» **WHAT YOU ARE ASKED TO DO**:
Scan the data below and state how many of its lines contain the word "Hlack", giving only the figure.

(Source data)
####
(** X16. Output arrives in order: on an attached view, a sequence of
    messages from the socket is written to the terminal one call a
    message, verbatim and in the order of arrival, and nothing else is
    called; the surface ends as those writes leave it. *)
Theorem messages_written_in_order st s (messages : list string) :
  attached props sdk st ->
  term st = Some s ->
  (forall d, In d messages -> throws (term_write d) = false) ->
  trace (run props sdk (map (fun d => Deliver (connection_message d)) messages) st)
  = map term_write messages /\
  term (final (run props sdk
                 (map (fun d => Deliver (connection_message d)) messages) st))
  = Some (fold_left (fun g d => after (term_write d) g) messages s) /\
  ws (final (run props sdk
               (map (fun d => Deliver (connection_message d)) messages) st))
  = ws st.
Proof.
  intros Ha. destruct (attached_mounted Ha) as (rs & s0 & ->). clear Ha.
  cbn [mounted term]. intros [= <-]. revert s0.
  induction messages as [|d l IH]; intros s0 Hq.
  - repeat split.
  - cbn [map]. destruct (run_cons (Deliver (connection_message d))
                           (map (fun d => Deliver (connection_message d)) l)
                           (mounted rs s0)) as [-> ->].
    assert (Hd : trace (dispatch props (connection_message d) (mounted rs s0))
                 = [term_write d] /\
                 final (dispatch props (connection_message d) (mounted rs s0))
                 = mounted rs (after (term_write d) s0)).
    { change (wp (dispatch props (connection_message d)) (mounted rs s0)
                (fun t st' _ => t = [term_write d] /\
                                st' = mounted rs (after (term_write d) s0))).
      unfold dispatch, ws_message_handler. wp_run.
      - rewrite (Hq d (or_introl eq_refl)) in *. discriminate.
      - split; reflexivity. }
    destruct (step_deliver (connection_message d) (mounted rs s0)) as [-> ->].
    destruct Hd as [-> ->].
    destruct (IH (after (term_write d) s0)) as (Ht & Hs & Hw).
    { intros x Hx. apply Hq. now right. }
    rewrite Ht, Hs, Hw. repeat split.
Qed.

(** Without an open socket, an event other than the opening sends nothing
    and leaves the socket not open. *)
Lemma quiet_while_not_open e st :
  is_open st = false ->
  e <> connection_opened ->
  filter is_outbound (trace (dispatch props e st)) = [] /\
  is_open (final (dispatch props e st)) = false.
Proof.
  intros Ho He.
  change (wp (dispatch props e) st
            (fun t st' _ => filter is_outbound t = [] /\ is_open st' = false)).
  destruct st as [[rs|] t sa fa ls];
    [destruct rs; try discriminate Ho|];
    destruct e; try congruence;
    unfold dispatch, ws_open_handler, ws_message_handler,
      ws_error_handler, ws_close_handler, onData, onResize, onKey,
      window_resize_handler, customKeyEventHandler;
    wp_run; split; reflexivity.
Qed.

(** X17. Nothing goes out without an open socket: from a state whose socket
    is not open (before the connection is established, after it closed,
    after the teardown), whatever events arrive short of the socket's
    opening, the view sends no input and issues no size update. *)
Theorem nothing_sent_until_open st (events : list Event) :
  is_open st = false ->
  ~ In connection_opened events ->
  filter is_outbound (trace (run props sdk (map Deliver events) st)) = [] /\
  is_open (final (run props sdk (map Deliver events) st)) = false.
Proof.
  revert st. induction events as [|e l IH]; intros st Ho Hn.
  - split; [reflexivity | exact Ho].
  - cbn [map]. destruct (run_cons (Deliver e) (map Deliver l) st) as [-> ->].
    destruct (step_deliver e st) as [-> ->].
    destruct (@quiet_while_not_open e st Ho) as [Hq Ho'].
    { intros ->. apply Hn. now left. }
    destruct (IH (final (dispatch props e st)) Ho') as [Ht Hf].
    { intros Hin. apply Hn. now right. }
    rewrite filter_app, Hq, Ht. split; [reflexivity | exact Hf].
Qed.

(** X18. Events never build or take down: whatever the state and the
    event, handling it calls no constructor, installs no handler, opens no
    new socket, and neither closes the socket nor disposes the terminal;
    the bindings that were assigned stay assigned and the installed
    handlers stay the same. *)
Theorem events_keep_the_view e st :
  filter is_lifecycle (trace (dispatch props e st)) = [] /\
  listeners (final (dispatch props e st)) = listeners st /\
  serializeAddon (final (dispatch props e st)) = serializeAddon st /\
  fitAddon (final (dispatch props e st)) = fitAddon st /\
  (ws (final (dispatch props e st)) = None <-> ws st = None) /\
  (term (final (dispatch props e st)) = None <-> term st = None).
Proof.
  change (wp (dispatch props e) st
            (fun t st' _ =>
               filter is_lifecycle t = [] /\
               listeners st' = listeners st /\
               serializeAddon st' = serializeAddon st /\
               fitAddon st' = fitAddon st /\
               (ws st' = None <-> ws st = None) /\
               (term st' = None <-> term st = None))).
  destruct st as [[rs|] [t|] sa fa ls]; destruct e;
    unfold dispatch, ws_open_handler, ws_message_handler,
      ws_error_handler, ws_close_handler, onData, onResize, onKey,
      window_resize_handler, customKeyEventHandler;
    wp_run; cbn;
    repeat split; intros; congruence.
Qed.

(** X19. The mount body dereferences no unassigned binding, whatever
    raises: it can only end with the exception of a call that raised. When
    none of its calls raises it completes, having made exactly the calls of
    [mount_calls], with the socket still connecting and every handler
    installed; and a mount sends no input and issues no size update. *)
Theorem mount_is_well_ordered :
  (forall v, outcome (onMount_body props sdk init) <> Abrupt (TypeError v)) /\
  ((forall c, In c (mount_calls props sdk) -> throws c = false) ->
   outcome (onMount_body props sdk init) = Normal tt /\
   trace (onMount_body props sdk init) = mount_calls props sdk /\
   exists s, final (onMount_body props sdk init) = mounted CONNECTING s) /\
  filter is_outbound (trace (onMount_body props sdk init)) = [].
Proof.
  destruct (mount_spec props sdk) as ([rest Hpre] & _ & Hn & Hab).
  split; [|split].
  - intros v E. destruct (Hab _ E) as (c & Hc & _). discriminate.
  - intros Hq.
    assert (Ho : outcome (onMount_body props sdk init) = Normal tt).
    { destruct (outcome (onMount_body props sdk init)) as [[]|e] eqn:E;
        [reflexivity|].
      destruct (Hab e eq_refl) as (c & _ & Hc & Hin).
      rewrite Hq in Hc; [discriminate|].
      rewrite Hpre. apply in_or_app. now left. }
    split; [exact Ho|]. destruct (Hn Ho) as [Ht Hs]. split; assumption.
  - assert (H : filter is_outbound (mount_calls props sdk) = []).
    { unfold mount_calls, restore_calls, resize_call, scroll_call.
      rewrite !filter_app. cbn [filter is_outbound is_send is_update orb app].
      rewrite app_nil_r.
      destruct (buffer (pty props)) as [b|]; [|reflexivity].
      destruct (truthy b); [|reflexivity].
      destruct (rows (pty props)) as [r|], (cols (pty props)) as [c|],
        (scrollY (pty props)) as [y|];
        repeat match goal with
          | |- context [if ?x then _ else _] => destruct x
          end; reflexivity. }
    rewrite Hpre, filter_app in H. now apply app_eq_nil in H.
Qed.

End Life.

(** X20. Reattaching replays what the teardown captured: the record handed
    to the host at the teardown of a view, given to the next view of the
    session, makes its mount resize the terminal to the captured size,
    reset it, write the captured snapshot and scroll to the captured
    offset (no scroll for offset 0), in this order; a view torn down with
    an empty snapshot is restored by no call at all. *)
Theorem reattach_replays_capture {P : Platform} props sdk (s : Surface) :
  outcome (onMount_body (reattach props s) sdk init) = Normal tt ->
  (serialize s <> "" -> term_rows s <> 0%Z -> term_cols s <> 0%Z ->
   filter is_restore_op (trace (onMount_body (reattach props s) sdk init))
   = ([ term_resize (term_cols s) (term_rows s); term_reset;
        term_write (serialize s) ]
      ++ (if (viewportY s =? 0)%Z then []
          else [term_scrollToLine (viewportY s)]))%list) /\
  (serialize s = "" ->
   filter is_restore_op (trace (onMount_body (reattach props s) sdk init)) = []).
Proof.
  intros Hn. destruct (mount_spec (reattach props s) sdk) as (_ & _ & Hm & _).
  destruct (Hm Hn) as [-> _]. rewrite mount_restore_ops.
  unfold restore_calls, resize_call, scroll_call, reattach, captured.
  cbn [pty buffer rows cols scrollY]. split.
  - intros Hs Hr Hc. apply truthy_true in Hs. rewrite Hs.
    apply Z.eqb_neq in Hr. apply Z.eqb_neq in Hc. rewrite Hr, Hc. cbn [negb andb].
    destruct (viewportY s =? 0)%Z; reflexivity.
  - intros Hs. apply truthy_false in Hs. now rewrite Hs.
Qed.

Lemma reattach_replays_capture_witness :
  outcome (onMount_body (P := quiet_grid)
             (reattach (P := quiet_grid)
                (host_props session_with_snapshot) demo_grid)
             demo_sdk init) = Normal tt /\
  filter is_restore_op
    (trace (onMount_body (P := quiet_grid)
              (reattach (P := quiet_grid)
                 (host_props session_with_snapshot) demo_grid)
              demo_sdk init))
  = [ term_resize 100 40; term_reset; term_write "$ ls"; term_scrollToLine 7 ].
Proof.
  split; [reflexivity|].
  apply (@reattach_replays_capture quiet_grid (host_props session_with_snapshot)
           demo_sdk demo_grid);
    first [reflexivity | discriminate].
Defined.

Lemma messages_written_in_order_witness :
  attached (P := quiet_grid) (host_props session_with_snapshot) demo_sdk
    demo_attached /\
  trace (run (P := quiet_grid) (host_props session_with_snapshot) demo_sdk
           (map (fun d => Deliver (connection_message d)) ["a"; "b"; "c"])
           demo_attached)
  = [term_write "a"; term_write "b"; term_write "c"].
Proof.
  split; [exact demo_is_attached|].
  eapply (@messages_written_in_order quiet_grid
            (host_props session_with_snapshot) demo_sdk demo_attached).
  - exact demo_is_attached.
  - reflexivity.
  - intros d _. reflexivity.
Defined.

Lemma nothing_sent_until_open_witness :
  is_open demo_attached = false /\
  ~ In connection_opened [user_input "ls"; grid_resized 90 20; connection_error] /\
  filter is_outbound
    (trace (run (P := quiet_grid) (host_props session_with_snapshot) demo_sdk
              (map Deliver [user_input "ls"; grid_resized 90 20; connection_error])
              demo_attached)) = [].
Proof.
  assert (Hn : ~ In connection_opened
                 [user_input "ls"; grid_resized 90 20; connection_error]).
  { intros [H|[H|[H|[]]]]; discriminate H. }
  split; [reflexivity|]. split; [exact Hn|].
  apply (@nothing_sent_until_open quiet_grid (host_props session_with_snapshot)
           demo_sdk demo_attached
           [user_input "ls"; grid_resized 90 20; connection_error]).
  - reflexivity.
  - exact Hn.
Defined.

End TerminalLifeFacts.
Lemma run_phase_grows (steps : list (PhaseStep C)) w : grows w (run_phase steps w).
Proof.
  revert w. induction steps as [|st steps IH]; intros w; simpl; [apply grows_refl|].
  eapply grows_trans; [|apply IH].
  destruct st; simpl; [apply exec_grows | by apply grows_same | by apply grows_same].
Qed.

(** the systems' turns of a tick are such a phase *)
Lemma run_systems_phase (l : list (Entry C)) dt w :
  fst (run_systems l dt w) =
  run_phase ((fun x => Run (sys_logic (entry_system x) dt)) <$> l) w.
Proof.
  revert w. induction l as [|x l IH]; intros w; simpl; [done|].
  destruct (exec _ w) as [w1 o]. simpl. rewrite <- IH.
  by destruct (run_systems l dt w1).
Qed.

(** ** What a query sees can only grow before the boundary *)

Lemma query_Ok_registered w sig l : query w sig = Ok l -> sig ⊆ dom (stores w).
Proof.
  intros Hq. destruct (decide (sig ⊆ dom (stores w))) as [|Hn]; [done|].
  apply query_unregistered in Hn. congruence.
Qed.

Lemma grows_query w w' sig l :
  world_ok w -> world_ok w' -> grows w w' -> query w sig = Ok l ->
  exists l', query w' sig = Ok l' /\ l ⊆ l'.
Proof.
  intros Hok Hok' (Hg & Hs & _) Hq.
  pose proof (query_Ok_registered _ _ _ Hq) as Hsub.
  assert (sig ⊆ dom (stores w')) as Hsub'.
  { intros T [s HT]%Hsub%elem_of_dom. destruct (Hs _ _ HT) as (s' & Hs' & _).
    apply elem_of_dom. eauto. }
  destruct (query_spec w sig Hok Hsub) as (l0 & Hq0 & _ & Hl).
  destruct (query_spec w' sig Hok' Hsub') as (l' & Hq' & _ & Hl').
  rewrite Hq in Hq0. simplify_eq. exists l'. split; [done|].
  intros e [Ha Hheld]%Hl. apply Hl'. split.
  - unfold isAlive in *. by eapply alive_prefix.
  - intros T HT. destruct (Hheld T HT) as (s & HTs & He).
    destruct (Hs _ _ HTs) as (s' & Hs' & Ho & _). eauto.
Qed.

(** ** The tick boundary *)

Lemma issued_alive (r : Registry.t) e : Registry.isAlive r e = true -> issued r e.
Proof. intros Ha%isAlive_spec. exists (generation e). done. Qed.

Lemma issued_gen_le (r r' : Registry.t) e : gen_le r r' -> issued r e -> issued r' e.
Proof.
  intros Hle (g & Hg & Hlt). destruct (Hle _ _ Hg) as (g' & Hg' & Hle').
  exists g'. split; [done | lia].
Qed.

Lemma issued_dead_superseded (r : Registry.t) e :
  issued r e -> Registry.isAlive r e = false -> superseded r e.
Proof.
  intros (g & Hg & Hle) Hdead. exists g. split; [done|].
  destruct (decide (g = generation e)) as [->|]; [|lia].
  apply isAlive_spec in Hg. congruence.
Qed.

Lemma apply_op_gen_le w (o : Op C) : gen_le (registry w) (registry (apply_op w o)).
Proof.
  destruct o as [e | T e | T e c]; simpl.
  - unfold apply_destroy. pose proof (destroy_gen_le (registry w) e) as Hle.
    destruct (Registry.destroy (registry w) e) as [r [[]|err]]; simpl in *;
      [done | apply gen_le_refl].
  - destruct (isAlive w e); [|apply gen_le_refl].
    destruct (stores w !! T); apply gen_le_refl.
  - destruct (isAlive w e); [|apply gen_le_refl].
    destruct (stores w !! T); apply gen_le_refl.
Qed.

Lemma fold_apply_op_gen_le (q : list (Op C)) w :
  gen_le (registry w) (registry (fold_left apply_op q w)).
Proof.
  revert w. induction q as [|o q IH]; intros w; simpl; [apply gen_le_refl|].
  eapply gen_le_trans; [apply apply_op_gen_le | apply IH].
Qed.

Lemma apply_destroy_superseded w e :
  issued (registry w) e -> superseded (registry (apply_destroy w e)) e.
Proof.
  intros Hi. unfold apply_destroy.
  pose proof (destroy_superseded (registry w) e) as Hs.
  unfold Registry.destroy in *.
  destruct (Registry.isAlive (registry w) e) eqn:Ha; simpl in *; [auto|].
  by apply issued_dead_superseded.
Qed.

(** once the queue holds [OpDestroy e] for an issued handle, the boundary
    leaves the handle superseded *)
Lemma flush_destroyed w e :
  issued (registry w) e -> OpDestroy e ∈ pending w ->
  superseded (registry (flush w)) e.
Proof.
  intros Hi (pre & post & Hp)%list_elem_of_split. unfold flush. simpl.
  rewrite Hp, fold_left_app. cbn [fold_left apply_op].
  eapply superseded_gen_le; [apply fold_apply_op_gen_le|].
  apply apply_destroy_superseded.
  eapply issued_gen_le; [apply fold_apply_op_gen_le | done].
Qed.

Lemma lacks_same w w' T e :
  stores w' = stores w -> lacks w T e -> lacks w' T e.
Proof. unfold lacks. by intros ->. Qed.

Lemma apply_remove_lacks w T e : world_ok w -> lacks (apply_op w (OpRemove T e)) T e.
Proof.
  intros Hok s'. simpl. destruct (isAlive w e) eqn:Ha.
  - destruct (stores w !! T) as [s|] eqn:Hs; [|by rewrite Hs].
    simpl. rewrite lookup_insert_eq. intros [= <-].
    destruct (proj1 (world_ok_alt w) Hok _ _ Hs) as [Hd _].
    intros [_ Hne]%remove_owner_subseteq; done.
  - intros Hs He. destruct (proj1 (world_ok_alt w) Hok _ _ Hs) as [_ Hlive].
    apply Hlive in He. unfold isAlive in Ha. congruence.
Qed.

Lemma apply_op_lacks w (o : Op C) T e :
  world_ok w -> (forall c, o <> OpAdd T e c) -> lacks w T e -> lacks (apply_op w o) T e.
Proof.
  intros Hok Hno Hl. destruct o as [e' | T' e' | T' e' c']; simpl.
  - unfold apply_destroy, Registry.destroy.
    destruct (Registry.isAlive (registry w) e'); [|done].
    intros s'. simpl. rewrite lookup_fmap.
    destruct (stores w !! T) as [s|] eqn:Hs; [|done]. intros [= <-].
    destruct (proj1 (world_ok_alt w) Hok _ _ Hs) as [Hd _].
    intros [He _]%remove_owner_subseteq; [|done]. by apply (Hl s).
  - destruct (isAlive w e'); [|done].
    destruct (stores w !! T') as [s|] eqn:Hs; [|done].
    intros s'. simpl. rewrite lookup_insert. case_decide as HT.
    + subst T'. intros [= <-].
      destruct (proj1 (world_ok_alt w) Hok _ _ Hs) as [Hd _].
      intros [He _]%remove_owner_subseteq; [|done]. by apply (Hl s).
    + apply Hl.
  - destruct (isAlive w e'); [|done].
    destruct (stores w !! T') as [s|] eqn:Hs; [|done].
    intros s'. simpl. rewrite lookup_insert. case_decide as HT.
    + subst T'. intros [= <-]. intros [He | ->]%add_owner.
      * by apply (Hl s).
      * by apply (Hno c').
    + apply Hl.
Qed.

Lemma fold_apply_op_lacks (q : list (Op C)) w T e :
  world_ok w -> (forall c, OpAdd T e c ∉ q) -> lacks w T e ->
  lacks (fold_left apply_op q w) T e.
Proof.
  revert w. induction q as [|o q IH]; intros w Hok Hno Hl; simpl; [done|].
  apply IH.
  - by apply apply_op_ok.
  - intros c Hin. apply (Hno c). by right.
  - apply apply_op_lacks; [done | | done]. intros c ->. apply (Hno c). left.
Qed.

(** once the queue holds [OpRemove T e] with no add of [T] to [e] behind it,
    the boundary leaves [e] without a component of type [T] *)
Lemma flush_removed w T e pre post :
  world_ok w -> pending w = pre ++ OpRemove T e :: post ->
  (forall c, OpAdd T e c ∉ post) -> lacks (flush w) T e.
Proof.
  intros Hok Hp Hno. unfold flush.
  apply (lacks_same (fold_left apply_op (pending w) w)); [done|].
  rewrite Hp, fold_left_app. cbn [fold_left].
  pose proof (fold_apply_op_ok pre w Hok) as Hok1.
  apply fold_apply_op_lacks; [by apply apply_op_ok | done |].
  by apply apply_remove_lacks.
Qed.

Lemma query_alive w sig l e :
  world_ok w -> query w sig = Ok l -> e ∈ l -> isAlive w e = true.
Proof.
  intros Hok Hq He.
  destruct (query_spec w sig Hok (query_Ok_registered _ _ _ Hq)) as (l0 & Hq0 & _ & Hl).
  rewrite Hq in Hq0. simplify_eq. by apply Hl in He as [Ha _].
Qed.

Lemma query_lacks w sig l T e :
  world_ok w -> query w sig = Ok l -> T ∈ sig -> lacks w T e -> e ∉ l.
Proof.
  intros Hok Hq HT Hlack He.
  destruct (query_spec w sig Hok (query_Ok_registered _ _ _ Hq)) as (l0 & Hq0 & _ & Hl).
  rewrite Hq in Hq0. simplify_eq. apply Hl in He as [_ Hheld].
  destruct (Hheld T HT) as (s & Hs & Hin). by apply (Hlack s).
Qed.

(** ** Requests *)

Lemma request_deferred w (rq : Request C) w1 :
  deferred w rq = true -> request w rq = (w1, Ok tt) -> w1 = defer w (op_of rq).
Proof.
  destruct rq as [e | T e | T e c]; simpl.
  - intros _. unfold destroyEntity. destruct (isAlive w e); by intros [= <-].
  - intros _. unfold removeComponent. destruct (isAlive w e); [|done].
    destruct (stores w !! T) as [s|]; [|done]. destruct (Store.has s e); by intros [= <-].
  - intros Hit. unfold addComponent. destruct (isAlive w e); [|done].
    destruct (stores w !! T) as [s|]; [|done]. destruct (Store.has s e); [done|].
    rewrite Hit. by intros [= <-].
Qed.

Lemma request_alive w (rq : Request C) w1 :
  request w rq = (w1, Ok tt) ->
  isAlive w match rq with ReqDestroy e | ReqRemove _ e | ReqAdd _ e _ => e end = true.
Proof.
  destruct rq as [e | T e | T e c]; simpl.
  - unfold destroyEntity. by destruct (isAlive w e).
  - unfold removeComponent. by destruct (isAlive w e).
  - unfold addComponent. by destruct (isAlive w e).
Qed.

Lemma removeComponent_held w T e w1 :
  removeComponent w T e = (w1, Ok tt) ->
  exists s, stores w !! T = Some s /\ Store.has s e = true.
Proof.
  unfold removeComponent. destruct (isAlive w e); [|done].
  destruct (stores w !! T) as [s|]; [|done].
  destruct (Store.has s e) eqn:Hhas; [|done]. eauto.
Qed.

End Deferred.


(** * System Scheduler *)
Section Scheduler.
Context {C : Type}.
Implicit Types (w : World C) (l : list (Entry C)) (x : Entry C) (s : System C).
Local Open Scope Z_scope.

Lemma register_perm s key l : register s key l ≡ₚ mkEntry s key :: l.
Proof.
  induction l as [|x l IH]; simpl; [done|].
  destruct (Z.leb (entry_key x) key); [|done].
  by rewrite IH, Permutation_swap.
Qed.

Lemma register_sorted s key l :
  StronglySorted key_le l -> StronglySorted key_le (register s key l).
Proof.
  induction 1 as [|x l Hs IH Hx]; simpl.
  - repeat constructor.
  - destruct (Z.leb (entry_key x) key) eqn:Hle.
    + constructor; [done|]. rewrite register_perm.
      constructor; [|done]. unfold key_le. simpl. lia.
    + constructor; [by constructor|].
      constructor.
      * unfold key_le. simpl. lia.
      * eapply Forall_impl; [exact Hx|]. unfold key_le. simpl. intros y. lia.
Qed.

Lemma filter_none {A} (P : A -> Prop) `{!forall a, Decision (P a)} (l0 : list A) :
  Forall (fun a => ~ P a) l0 -> filter P l0 = [].
Proof.
  induction 1 as [|a l0 Ha _ IH]; [done|]. by rewrite filter_cons_False.
Qed.

(** registration keeps, key by key, the earlier systems first *)
Lemma register_filter s key l (k : Z) :
  StronglySorted key_le l ->
  filter (fun x => entry_key x = k) (register s key l) =
  filter (fun x => entry_key x = k) l ++ filter (fun x => entry_key x = k) [mkEntry s key].
Proof.
  induction 1 as [|x l Hs IH Hx]; simpl; [done|].
  destruct (Z.leb (entry_key x) key) eqn:Hle.
  - rewrite !filter_cons, IH. by destruct (decide (entry_key x = k)).
  - rewrite (filter_cons _ (mkEntry s key) (x :: l)),
      (filter_cons _ (mkEntry s key) []), filter_nil. simpl.
    destruct (decide (key = k)) as [->|]; [|by rewrite app_nil_r].
    assert (filter (fun y => entry_key y = k) (x :: l) = []) as ->; [|done].
    apply filter_none. constructor; [lia|].
    eapply Forall_impl; [exact Hx|]. unfold key_le. simpl. intros y. lia.
Qed.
####
» **ANSWER TO THE PROBLEM**:
2